P. L. Travers, romancière derrière Mary Poppins, se retrouve à partir pour Los Angeles afin de négocier les droits d’adaptation de son héroïne avec Walt Disney. Entre ces deux personnalités fortes, le conflit va être intense…
Lutte de personnalités
Directement, le film nous dépeint Travers et Disney comme deux personnalités que tout oppose. L’une est plus agressive et obstinée tandis que l’autre a des allures bien plus sympathiques. Pour rééquilibrer la balance empathique, John Lee Hancock utilise des flash-back afin de présenter l’enfance de Travers ainsi que les malheurs qu’elle a connus. Ceux-ci permettent une meilleure compréhension de l’ardeur dont elle fera preuve pour protéger son œuvre de ce qui représente selon elle (et encore beaucoup aujourd’hui) le cinéma commercial et lénifiant.
Ce que laisse l’artiste
Si le film se repose sur de bonnes interprétations, c’est l’intrigue et sa symbolique même qui représentent l’atout principal de Dans l’ombre de Mary . Ainsi, on oublie que tout esprit créateur, le plus commercial soit-il, repose sur la volonté d’un artiste et sur sa personnalité même. En effet, chaque personne imprègne chacun de ses gestes de sa volonté propre et il en est bien évidemment de même avec l’art. Mais quand une personne voit une œuvre, elle l’interprète selon son savoir et son expérience propre à elle, ce qui rend chaque lecture tout à fait personnelle. Il suffit de constater la multiplicité des avis sur Internet pour se rendre compte que chacun vit une œuvre à sa manière, ce dont Travers se rendra compte en discutant avec Disney et inversement. La juxtaposition de la chanson de la banque et des souvenirs de Travers résulte de ces interprétations et visions différentes dans une séquence qui en devient touchante et fait comprendre l’amour de Travers pour le personnage de monsieur Banks (le titre original en est bien plus représentatif, Saving Mr Banks ). L’art devient donc un moyen de réhabilitation des souvenirs négatifs qui nous touchent tous à un moment ou un autre et permet de s’affranchir de ceux-ci pour mieux avancer.

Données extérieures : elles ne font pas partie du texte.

(** * Dynamic Preview Editors: link-mode resolver, sidebar preview manager,
      settings loading and popover spawning

    A shallow embedding of [src/main.ts] and [src/settings/settings.ts].

    The plugin runs inside a host application.  What it asks of the host is
    gathered in the record [Host]; what it tells the host is appended, call
    by call, to the [history] of the run-time state.  Closures handed to
    [setTimeout] and the rest of [openFileInSidebar] after its one [await]
    are kept in that state too, defunctionalised, until the event loop runs
    them.

    Part I holds the definitions, Part II the properties. *)

From Stdlib Require Import ZArith String Ascii List Bool Lia QArith Qround.
From stdpp Require Import base option list strings gmap.
Import ListNotations.

Local Open Scope string_scope.
Local Open Scope Z_scope.
Local Open Scope list_scope.

(** * Part I: the program *)

(** ** JavaScript string primitives used by the plugin

    Strings are byte sequences here and UTF-16 sequences in JavaScript; the
    plugin only ever looks for the ASCII characters number sign, exclamation
    mark, opening bracket and caret, for which both views agree. *)
Module JS.

(** [s.startsWith(pre)] *)
Fixpoint startsWith (pre s : string) : bool :=
  match pre with
  | EmptyString => true
  | String a pre' =>
      match s with
      | EmptyString => false
      | String b s' => if Ascii.eqb a b then startsWith pre' s' else false
      end
  end.

(** [s.includes(c)] for a one-character needle *)
Fixpoint includes (c : ascii) (s : string) : bool :=
  match s with
  | EmptyString => false
  | String d s' => if Ascii.eqb d c then true else includes c s'
  end.

(** [s.split(sep)] for a one-character separator *)
Fixpoint split (sep : ascii) (s : string) : list string :=
  match s with
  | EmptyString => [EmptyString]
  | String d s' =>
      if Ascii.eqb d sep then EmptyString :: split sep s'
      else match split sep s' with
           | x :: xs => String d x :: xs
           | [] => [String d EmptyString]
           end
  end.

(** Truthiness of a string: the empty string is the only falsy one. *)
Definition truthy (s : string) : bool :=
  match s with EmptyString => false | String _ _ => true end.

Dans l’ombre de Mary est donc une œuvre passionnante sur le travail compliqué d’adaptation d’une œuvre sur grand écran et sonne aussi le rappel de la place de l’humain derrière l’artiste. C’est peut-être en se rendant compte de la place personnelle d’une création dans la vie de son auteur que l’on peut se rapprocher de sa vision et retrouver l’aspect fragile et intime de l’homme ou la femme derrière l’ouvrage.